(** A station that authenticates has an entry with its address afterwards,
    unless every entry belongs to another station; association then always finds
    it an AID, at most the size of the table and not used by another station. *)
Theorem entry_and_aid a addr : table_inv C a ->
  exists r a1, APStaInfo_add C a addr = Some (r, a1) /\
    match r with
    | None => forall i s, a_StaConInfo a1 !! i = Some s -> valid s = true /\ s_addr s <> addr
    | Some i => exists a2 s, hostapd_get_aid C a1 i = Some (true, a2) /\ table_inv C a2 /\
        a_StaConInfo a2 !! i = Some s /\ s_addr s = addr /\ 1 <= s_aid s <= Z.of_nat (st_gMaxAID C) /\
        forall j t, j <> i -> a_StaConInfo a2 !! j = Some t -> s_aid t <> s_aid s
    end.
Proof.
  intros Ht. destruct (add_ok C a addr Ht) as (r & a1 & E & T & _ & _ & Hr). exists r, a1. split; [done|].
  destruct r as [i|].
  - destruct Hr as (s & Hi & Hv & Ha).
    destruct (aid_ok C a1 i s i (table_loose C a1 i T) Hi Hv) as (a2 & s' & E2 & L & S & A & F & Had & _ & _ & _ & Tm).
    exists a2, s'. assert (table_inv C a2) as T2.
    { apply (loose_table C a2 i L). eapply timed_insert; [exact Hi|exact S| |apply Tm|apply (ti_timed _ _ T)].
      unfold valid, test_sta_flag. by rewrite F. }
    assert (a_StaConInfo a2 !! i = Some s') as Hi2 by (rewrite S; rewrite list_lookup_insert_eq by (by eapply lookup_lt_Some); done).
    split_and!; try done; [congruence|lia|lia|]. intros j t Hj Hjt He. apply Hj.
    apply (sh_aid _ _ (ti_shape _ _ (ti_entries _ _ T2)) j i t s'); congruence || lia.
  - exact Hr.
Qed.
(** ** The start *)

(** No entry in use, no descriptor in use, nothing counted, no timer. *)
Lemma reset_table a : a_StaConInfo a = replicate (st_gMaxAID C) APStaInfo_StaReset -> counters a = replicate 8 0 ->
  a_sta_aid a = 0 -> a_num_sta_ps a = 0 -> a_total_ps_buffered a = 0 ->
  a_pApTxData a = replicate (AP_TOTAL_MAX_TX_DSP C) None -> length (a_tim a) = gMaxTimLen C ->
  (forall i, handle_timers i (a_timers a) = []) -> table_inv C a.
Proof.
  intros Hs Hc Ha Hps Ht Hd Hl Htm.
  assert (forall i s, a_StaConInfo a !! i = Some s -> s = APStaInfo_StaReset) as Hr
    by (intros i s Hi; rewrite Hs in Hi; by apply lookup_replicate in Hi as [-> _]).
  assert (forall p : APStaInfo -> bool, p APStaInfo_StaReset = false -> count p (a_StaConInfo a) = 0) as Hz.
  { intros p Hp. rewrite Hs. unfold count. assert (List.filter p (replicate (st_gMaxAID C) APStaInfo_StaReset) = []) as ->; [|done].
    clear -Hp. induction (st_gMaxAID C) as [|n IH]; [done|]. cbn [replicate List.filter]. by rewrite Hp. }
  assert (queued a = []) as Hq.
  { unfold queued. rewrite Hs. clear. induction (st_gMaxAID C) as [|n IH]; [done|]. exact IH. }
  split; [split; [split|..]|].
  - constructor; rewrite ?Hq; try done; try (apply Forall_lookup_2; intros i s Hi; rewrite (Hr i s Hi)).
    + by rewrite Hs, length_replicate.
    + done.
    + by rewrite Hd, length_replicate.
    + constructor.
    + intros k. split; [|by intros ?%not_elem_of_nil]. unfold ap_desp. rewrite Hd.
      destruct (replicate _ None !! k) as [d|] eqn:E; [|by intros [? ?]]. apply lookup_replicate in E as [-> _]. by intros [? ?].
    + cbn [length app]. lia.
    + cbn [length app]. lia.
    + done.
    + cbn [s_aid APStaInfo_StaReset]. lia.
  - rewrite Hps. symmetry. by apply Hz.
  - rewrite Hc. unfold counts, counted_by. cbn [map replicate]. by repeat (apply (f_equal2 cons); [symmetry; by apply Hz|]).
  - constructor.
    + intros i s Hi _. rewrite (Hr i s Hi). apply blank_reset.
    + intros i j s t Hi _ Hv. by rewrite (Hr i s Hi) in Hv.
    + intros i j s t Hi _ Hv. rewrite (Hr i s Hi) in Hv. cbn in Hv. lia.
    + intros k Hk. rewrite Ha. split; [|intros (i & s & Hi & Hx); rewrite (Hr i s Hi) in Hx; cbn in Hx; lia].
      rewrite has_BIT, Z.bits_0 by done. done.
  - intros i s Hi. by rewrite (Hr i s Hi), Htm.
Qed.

## Exercise description
From the data above, output only the lines between the line containing "exists r a1, APStaInfo_add" and the line containing "(** ** The start *)", inclusive, exactly as written.

## The completed task
  exists r a1, APStaInfo_add C a addr = Some (r, a1) /\
    match r with
    | None => forall i s, a_StaConInfo a1 !! i = Some s -> valid s = true /\ s_addr s <> addr
    | Some i => exists a2 s, hostapd_get_aid C a1 i = Some (true, a2) /\ table_inv C a2 /\
        a_StaConInfo a2 !! i = Some s /\ s_addr s = addr /\ 1 <= s_aid s <= Z.of_nat (st_gMaxAID C) /\
        forall j t, j <> i -> a_StaConInfo a2 !! j = Some t -> s_aid t <> s_aid s
    end.
Proof.
  intros Ht. destruct (add_ok C a addr Ht) as (r & a1 & E & T & _ & _ & Hr). exists r, a1. split; [done|].
  destruct r as [i|].
  - destruct Hr as (s & Hi & Hv & Ha).
    destruct (aid_ok C a1 i s i (table_loose C a1 i T) Hi Hv) as (a2 & s' & E2 & L & S & A & F & Had & _ & _ & _ & Tm).
    exists a2, s'. assert (table_inv C a2) as T2.
    { apply (loose_table C a2 i L). eapply timed_insert; [exact Hi|exact S| |apply Tm|apply (ti_timed _ _ T)].
      unfold valid, test_sta_flag. by rewrite F. }
    assert (a_StaConInfo a2 !! i = Some s') as Hi2 by (rewrite S; rewrite list_lookup_insert_eq by (by eapply lookup_lt_Some); done).
    split_and!; try done; [congruence|lia|lia|]. intros j t Hj Hjt He. apply Hj.
    apply (sh_aid _ _ (ti_shape _ _ (ti_entries _ _ T2)) j i t s'); congruence || lia.
  - exact Hr.
Qed.
(** ** The start *)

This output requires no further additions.